▶ _To do_
Without changing a single word, set down all of the records.

▶ _Supplied data_
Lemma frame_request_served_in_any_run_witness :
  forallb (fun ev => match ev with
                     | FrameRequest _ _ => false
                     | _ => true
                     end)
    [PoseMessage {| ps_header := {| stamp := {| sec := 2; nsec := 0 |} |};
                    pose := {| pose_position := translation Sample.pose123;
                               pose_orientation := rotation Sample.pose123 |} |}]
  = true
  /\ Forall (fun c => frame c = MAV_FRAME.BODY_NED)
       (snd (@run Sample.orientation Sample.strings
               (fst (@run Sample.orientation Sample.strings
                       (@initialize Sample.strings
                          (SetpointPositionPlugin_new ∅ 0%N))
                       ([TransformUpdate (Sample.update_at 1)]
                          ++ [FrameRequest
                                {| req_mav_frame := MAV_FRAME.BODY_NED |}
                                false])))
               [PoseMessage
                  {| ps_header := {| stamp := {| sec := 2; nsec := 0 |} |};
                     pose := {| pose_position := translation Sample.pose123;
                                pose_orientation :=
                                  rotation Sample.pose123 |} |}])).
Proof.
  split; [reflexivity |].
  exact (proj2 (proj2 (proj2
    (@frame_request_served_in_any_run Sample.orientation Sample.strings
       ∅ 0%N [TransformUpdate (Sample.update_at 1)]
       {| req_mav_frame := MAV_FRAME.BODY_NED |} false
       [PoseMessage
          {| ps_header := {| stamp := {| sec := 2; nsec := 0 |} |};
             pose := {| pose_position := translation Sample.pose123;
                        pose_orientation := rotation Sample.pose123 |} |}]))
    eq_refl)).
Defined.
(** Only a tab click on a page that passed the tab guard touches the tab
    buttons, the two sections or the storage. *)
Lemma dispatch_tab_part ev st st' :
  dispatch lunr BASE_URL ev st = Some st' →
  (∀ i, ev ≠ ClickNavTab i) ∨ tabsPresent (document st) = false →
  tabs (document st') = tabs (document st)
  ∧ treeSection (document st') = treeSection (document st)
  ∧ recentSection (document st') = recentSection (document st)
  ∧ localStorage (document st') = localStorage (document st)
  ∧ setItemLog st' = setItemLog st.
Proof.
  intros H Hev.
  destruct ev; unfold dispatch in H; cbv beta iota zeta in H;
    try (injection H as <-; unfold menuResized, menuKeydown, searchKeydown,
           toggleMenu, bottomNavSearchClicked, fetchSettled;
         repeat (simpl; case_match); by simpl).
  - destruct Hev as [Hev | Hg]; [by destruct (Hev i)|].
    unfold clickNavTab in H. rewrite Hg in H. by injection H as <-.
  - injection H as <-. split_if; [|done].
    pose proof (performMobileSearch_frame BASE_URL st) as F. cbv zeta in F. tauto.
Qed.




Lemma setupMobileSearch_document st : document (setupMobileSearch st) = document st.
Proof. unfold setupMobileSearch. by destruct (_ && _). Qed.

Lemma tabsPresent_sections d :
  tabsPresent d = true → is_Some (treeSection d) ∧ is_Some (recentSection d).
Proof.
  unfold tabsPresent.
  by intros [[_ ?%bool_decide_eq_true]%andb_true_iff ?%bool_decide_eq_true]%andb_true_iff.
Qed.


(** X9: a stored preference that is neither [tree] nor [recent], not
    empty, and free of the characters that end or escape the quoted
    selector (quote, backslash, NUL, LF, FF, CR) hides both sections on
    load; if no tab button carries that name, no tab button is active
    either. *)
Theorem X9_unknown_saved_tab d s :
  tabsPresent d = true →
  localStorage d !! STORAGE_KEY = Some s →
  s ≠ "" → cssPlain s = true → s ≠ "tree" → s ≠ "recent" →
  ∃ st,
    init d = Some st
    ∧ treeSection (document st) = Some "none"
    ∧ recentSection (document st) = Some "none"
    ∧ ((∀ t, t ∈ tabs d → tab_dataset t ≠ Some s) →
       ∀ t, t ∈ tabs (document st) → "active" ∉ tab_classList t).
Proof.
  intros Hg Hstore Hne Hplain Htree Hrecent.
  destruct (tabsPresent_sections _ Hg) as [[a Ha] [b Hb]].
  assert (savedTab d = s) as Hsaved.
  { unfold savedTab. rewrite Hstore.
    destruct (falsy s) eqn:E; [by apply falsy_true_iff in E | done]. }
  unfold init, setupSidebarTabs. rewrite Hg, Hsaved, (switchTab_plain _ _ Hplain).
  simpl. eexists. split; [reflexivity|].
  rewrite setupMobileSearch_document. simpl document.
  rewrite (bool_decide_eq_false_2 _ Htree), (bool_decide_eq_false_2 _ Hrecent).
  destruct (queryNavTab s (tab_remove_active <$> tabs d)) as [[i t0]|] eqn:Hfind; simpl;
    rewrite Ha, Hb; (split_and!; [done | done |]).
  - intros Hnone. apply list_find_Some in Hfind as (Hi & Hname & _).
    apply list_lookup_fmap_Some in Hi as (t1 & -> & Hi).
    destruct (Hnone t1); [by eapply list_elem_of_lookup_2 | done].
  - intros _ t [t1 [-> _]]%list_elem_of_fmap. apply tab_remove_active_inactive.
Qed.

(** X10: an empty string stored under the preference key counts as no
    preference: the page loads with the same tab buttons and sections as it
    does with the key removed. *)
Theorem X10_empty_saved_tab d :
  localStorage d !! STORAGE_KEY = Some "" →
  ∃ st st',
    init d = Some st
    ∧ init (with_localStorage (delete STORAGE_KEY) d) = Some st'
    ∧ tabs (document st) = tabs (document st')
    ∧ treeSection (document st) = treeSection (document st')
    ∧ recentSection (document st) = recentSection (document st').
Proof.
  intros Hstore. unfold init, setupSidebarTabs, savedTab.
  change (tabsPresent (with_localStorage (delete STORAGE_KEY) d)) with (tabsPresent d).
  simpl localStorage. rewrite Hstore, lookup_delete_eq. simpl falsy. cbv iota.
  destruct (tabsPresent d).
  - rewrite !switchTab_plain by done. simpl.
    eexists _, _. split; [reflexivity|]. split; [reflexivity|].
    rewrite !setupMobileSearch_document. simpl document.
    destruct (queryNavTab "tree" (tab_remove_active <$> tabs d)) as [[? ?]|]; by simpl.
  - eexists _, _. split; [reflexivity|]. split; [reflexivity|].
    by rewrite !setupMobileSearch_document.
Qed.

▶ _Result of this task_
Lemma frame_request_served_in_any_run_witness :
  forallb (fun ev => match ev with
                     | FrameRequest _ _ => false
                     | _ => true
                     end)
    [PoseMessage {| ps_header := {| stamp := {| sec := 2; nsec := 0 |} |};
                    pose := {| pose_position := translation Sample.pose123;
                               pose_orientation := rotation Sample.pose123 |} |}]
  = true
  /\ Forall (fun c => frame c = MAV_FRAME.BODY_NED)
       (snd (@run Sample.orientation Sample.strings
               (fst (@run Sample.orientation Sample.strings
                       (@initialize Sample.strings
                          (SetpointPositionPlugin_new ∅ 0%N))
                       ([TransformUpdate (Sample.update_at 1)]
                          ++ [FrameRequest
                                {| req_mav_frame := MAV_FRAME.BODY_NED |}
                                false])))
               [PoseMessage
                  {| ps_header := {| stamp := {| sec := 2; nsec := 0 |} |};
                     pose := {| pose_position := translation Sample.pose123;
                                pose_orientation :=
                                  rotation Sample.pose123 |} |}])).
Proof.
  split; [reflexivity |].
  exact (proj2 (proj2 (proj2
    (@frame_request_served_in_any_run Sample.orientation Sample.strings
       ∅ 0%N [TransformUpdate (Sample.update_at 1)]
       {| req_mav_frame := MAV_FRAME.BODY_NED |} false
       [PoseMessage
          {| ps_header := {| stamp := {| sec := 2; nsec := 0 |} |};
             pose := {| pose_position := translation Sample.pose123;
                        pose_orientation := rotation Sample.pose123 |} |}]))
    eq_refl)).
Defined.
(** Only a tab click on a page that passed the tab guard touches the tab
    buttons, the two sections or the storage. *)
Lemma dispatch_tab_part ev st st' :
  dispatch lunr BASE_URL ev st = Some st' →
  (∀ i, ev ≠ ClickNavTab i) ∨ tabsPresent (document st) = false →
  tabs (document st') = tabs (document st)
  ∧ treeSection (document st') = treeSection (document st)
  ∧ recentSection (document st') = recentSection (document st)
  ∧ localStorage (document st') = localStorage (document st)
  ∧ setItemLog st' = setItemLog st.
Proof.
  intros H Hev.
  destruct ev; unfold dispatch in H; cbv beta iota zeta in H;
    try (injection H as <-; unfold menuResized, menuKeydown, searchKeydown,
           toggleMenu, bottomNavSearchClicked, fetchSettled;
         repeat (simpl; case_match); by simpl).
  - destruct Hev as [Hev | Hg]; [by destruct (Hev i)|].
    unfold clickNavTab in H. rewrite Hg in H. by injection H as <-.
  - injection H as <-. split_if; [|done].
    pose proof (performMobileSearch_frame BASE_URL st) as F. cbv zeta in F. tauto.
Qed.




Lemma setupMobileSearch_document st : document (setupMobileSearch st) = document st.
Proof. unfold setupMobileSearch. by destruct (_ && _). Qed.

Lemma tabsPresent_sections d :
  tabsPresent d = true → is_Some (treeSection d) ∧ is_Some (recentSection d).
Proof.
  unfold tabsPresent.
  by intros [[_ ?%bool_decide_eq_true]%andb_true_iff ?%bool_decide_eq_true]%andb_true_iff.
Qed.


(** X9: a stored preference that is neither [tree] nor [recent], not
    empty, and free of the characters that end or escape the quoted
    selector (quote, backslash, NUL, LF, FF, CR) hides both sections on
    load; if no tab button carries that name, no tab button is active
    either. *)
Theorem X9_unknown_saved_tab d s :
  tabsPresent d = true →
  localStorage d !! STORAGE_KEY = Some s →
  s ≠ "" → cssPlain s = true → s ≠ "tree" → s ≠ "recent" →
  ∃ st,
    init d = Some st
    ∧ treeSection (document st) = Some "none"
    ∧ recentSection (document st) = Some "none"
    ∧ ((∀ t, t ∈ tabs d → tab_dataset t ≠ Some s) →
       ∀ t, t ∈ tabs (document st) → "active" ∉ tab_classList t).
Proof.
  intros Hg Hstore Hne Hplain Htree Hrecent.
  destruct (tabsPresent_sections _ Hg) as [[a Ha] [b Hb]].
  assert (savedTab d = s) as Hsaved.
  { unfold savedTab. rewrite Hstore.
    destruct (falsy s) eqn:E; [by apply falsy_true_iff in E | done]. }
  unfold init, setupSidebarTabs. rewrite Hg, Hsaved, (switchTab_plain _ _ Hplain).
  simpl. eexists. split; [reflexivity|].
  rewrite setupMobileSearch_document. simpl document.
  rewrite (bool_decide_eq_false_2 _ Htree), (bool_decide_eq_false_2 _ Hrecent).
  destruct (queryNavTab s (tab_remove_active <$> tabs d)) as [[i t0]|] eqn:Hfind; simpl;
    rewrite Ha, Hb; (split_and!; [done | done |]).
  - intros Hnone. apply list_find_Some in Hfind as (Hi & Hname & _).
    apply list_lookup_fmap_Some in Hi as (t1 & -> & Hi).
    destruct (Hnone t1); [by eapply list_elem_of_lookup_2 | done].
  - intros _ t [t1 [-> _]]%list_elem_of_fmap. apply tab_remove_active_inactive.
Qed.

(** X10: an empty string stored under the preference key counts as no
    preference: the page loads with the same tab buttons and sections as it
    does with the key removed. *)
Theorem X10_empty_saved_tab d :
  localStorage d !! STORAGE_KEY = Some "" →
  ∃ st st',
    init d = Some st
    ∧ init (with_localStorage (delete STORAGE_KEY) d) = Some st'
    ∧ tabs (document st) = tabs (document st')
    ∧ treeSection (document st) = treeSection (document st')
    ∧ recentSection (document st) = recentSection (document st').
Proof.
  intros Hstore. unfold init, setupSidebarTabs, savedTab.
  change (tabsPresent (with_localStorage (delete STORAGE_KEY) d)) with (tabsPresent d).
  simpl localStorage. rewrite Hstore, lookup_delete_eq. simpl falsy. cbv iota.
  destruct (tabsPresent d).
  - rewrite !switchTab_plain by done. simpl.
    eexists _, _. split; [reflexivity|]. split; [reflexivity|].
    rewrite !setupMobileSearch_document. simpl document.
    destruct (queryNavTab "tree" (tab_remove_active <$> tabs d)) as [[? ?]|]; by simpl.
  - eexists _, _. split; [reflexivity|]. split; [reflexivity|].
    by rewrite !setupMobileSearch_document.
Qed.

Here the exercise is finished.